Any input mapping has the following options:

  • Source - Identify a table in Storage
  • File name/Destination - A destination file name for your script, or a table name for your SQL; file names should end with .csv
  • Columns - Select specific columns if you do not want to import them all; this saves processing time for larger tables
  • Days - If you are into incremental processing, this comes in handy; import only rows changed during a given number of days (0 downloads all)
  • Data filter – Download only rows that will match this single column multiple values filter

You can combine these options freely. Input mappings for Snowflake, MySQL and Redshift include more options specific to the particular backend:

Output Mapping

The output mapping takes results (tables and files) from your transformation and stores them back in Storage. It can create, overwrite, and append any table.

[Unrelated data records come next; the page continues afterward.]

Lemma merge_loop_spec fuel pq :
  pq ≠ [] → length pq ≤ S fuel → Forall strict pq → is_heap freq pq →
  ∃ t c,
    merge_loop fuel pq = Ok [t] ∧ strict t ∧
    leaves t ≡ₚ mjoin (leaves <$> pq) ∧
    greedy (freq <$> pq) c ∧
    weighted_path_length t = sum_list_with weighted_path_length pq + c.
Proof.
  revert pq. induction fuel as [|fuel IH]; intros pq Hne Hlen Hstrict Hheap;
    simpl; destruct (decide (length pq > 1)) as [Hgt|Hngt]; try lia.
  1,3: destruct pq as [|t [|??]]; simpl in *; try done; try lia;
    exists t, 0; split_and!;
      [done | by inversion Hstrict | by rewrite app_nil_r | constructor | lia].
  destruct (heapq_facts.heappop_spec HuffmanNode_lt freq HuffmanNode_lt_freq pq Hne)
    as (l & pq1 & -> & Hperm1 & Hpop1).
  destruct (Hpop1 Hheap) as [Hheap1 Hmin1]. rewrite bind_Ok. cbn beta iota.
  assert (pq1 ≠ []) as Hne1.
  { intros ->. apply Permutation_length in Hperm1. simpl in Hperm1. lia. }
  destruct (heapq_facts.heappop_spec HuffmanNode_lt freq HuffmanNode_lt_freq pq1 Hne1)
    as (r & pq2 & -> & Hperm2 & Hpop2).
  destruct (Hpop2 Hheap1) as [Hheap2 Hmin2]. rewrite bind_Ok. cbn beta iota zeta.
  set (merged := mkHuffmanNode None (freq l + freq r) (Some l) (Some r)).
  change (set_right (set_left (HuffmanNode_init None (freq l + freq r)) (Some l))
            (Some r)) with merged.
  destruct (heapq_facts.heappush_spec HuffmanNode_lt freq HuffmanNode_lt_freq pq2 merged)
    as (pq3 & -> & Hperm3 & Hpush).
  rewrite bind_Ok.
  assert (pq ≡ₚ l :: r :: pq2) as Hperm by (by rewrite Hperm1, Hperm2).
  rewrite Hperm in Hstrict. apply Forall_cons in Hstrict as [Hl Hstrict].
  apply Forall_cons in Hstrict as [Hr Hstrict].
  assert (strict merged) as Hmerged by by constructor.
  destruct (IH pq3) as (t & c & -> & Ht & Hleaves & Hgreedy & Hwpl).
  { intros ->. by apply Permutation_nil_l in Hperm3. }
  { apply Permutation_length in Hperm3, Hperm. simpl in *. lia. }
  { rewrite Hperm3. by constructor. }
  { by apply Hpush. }
  exists t, (freq l + freq r + c). split_and!; [done..| | |].
  - rewrite Hleaves, Hperm3, Hperm. simpl. unfold merged.
    by rewrite leaves_internal, <- (assoc_L (++)).
  - apply greedy_merge with (ws' := freq <$> pq2).
    + by rewrite Hperm.
    + intros w (y & -> & Hy)%list_elem_of_fmap. by apply Hmin1.
    + intros w (y & -> & Hy)%list_elem_of_fmap. apply Hmin2.
      rewrite Hperm2. by right.
    + eapply greedy_perm; [|done]. by rewrite Hperm3.
  - rewrite Hwpl, Hperm3, Hperm. simpl. unfold merged.
    rewrite weighted_path_length_internal, !weight_strict by done. lia.
Qed.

These tables are typically derived from the tables/files in the Input mapping. In SQL transformations, you can use any CREATE TABLECREATE VIEWINSERTUPDATE or DELETE queries to create the desired result.

An output mapping has the following options:

  • Source - Either a table name in the transformation database or a file name (including .csv)
  • Destination - Identify a table in Storage
  • Incremental - If the destination table already exists, it is not overwritten, but resulting data are appended to it.
  • Primary key - The primary key of the destination table; if the table already exists, the primary key must match. Feel free to use a multi-column primary key.
  • Delete rows - Delete rows matching the criteria from the destination table before importing the data

Versions

Each change in the transformation configuration creates a new version of the whole bucket configuration. You can easily access previous versions of all transformations in a bucket and see what has changed.

Developing Transformations

You can easily develop MySQL and Redshift transformations using Sandbox. We provide you with a safe workspace with required data where you can play with your SQL code.

Advanced Features

Phases

Phases allow you to run multiple transformation steps within a single workspace, for example, a single MySQL database. If multiple steps use the same input mapping (they share data), it might save a bit of processing time, but, ultimately, it makes everything less clear and isolated. To save time, you can run multiple orchestration tasks in parallel.

Dependencies

Dependencies allow you to chain transformation steps. A given transformation is executed after all required steps have been executed.

Originally, we thought this was a cool idea; it allowed everyone to build a network of interdependent and reusable blocks of SQL code. However, a network of nontransparent dependency trees was usually created, so we have decided to abolish this feature in the near future. If possible, please do not use dependencies as it will make future migrations easier.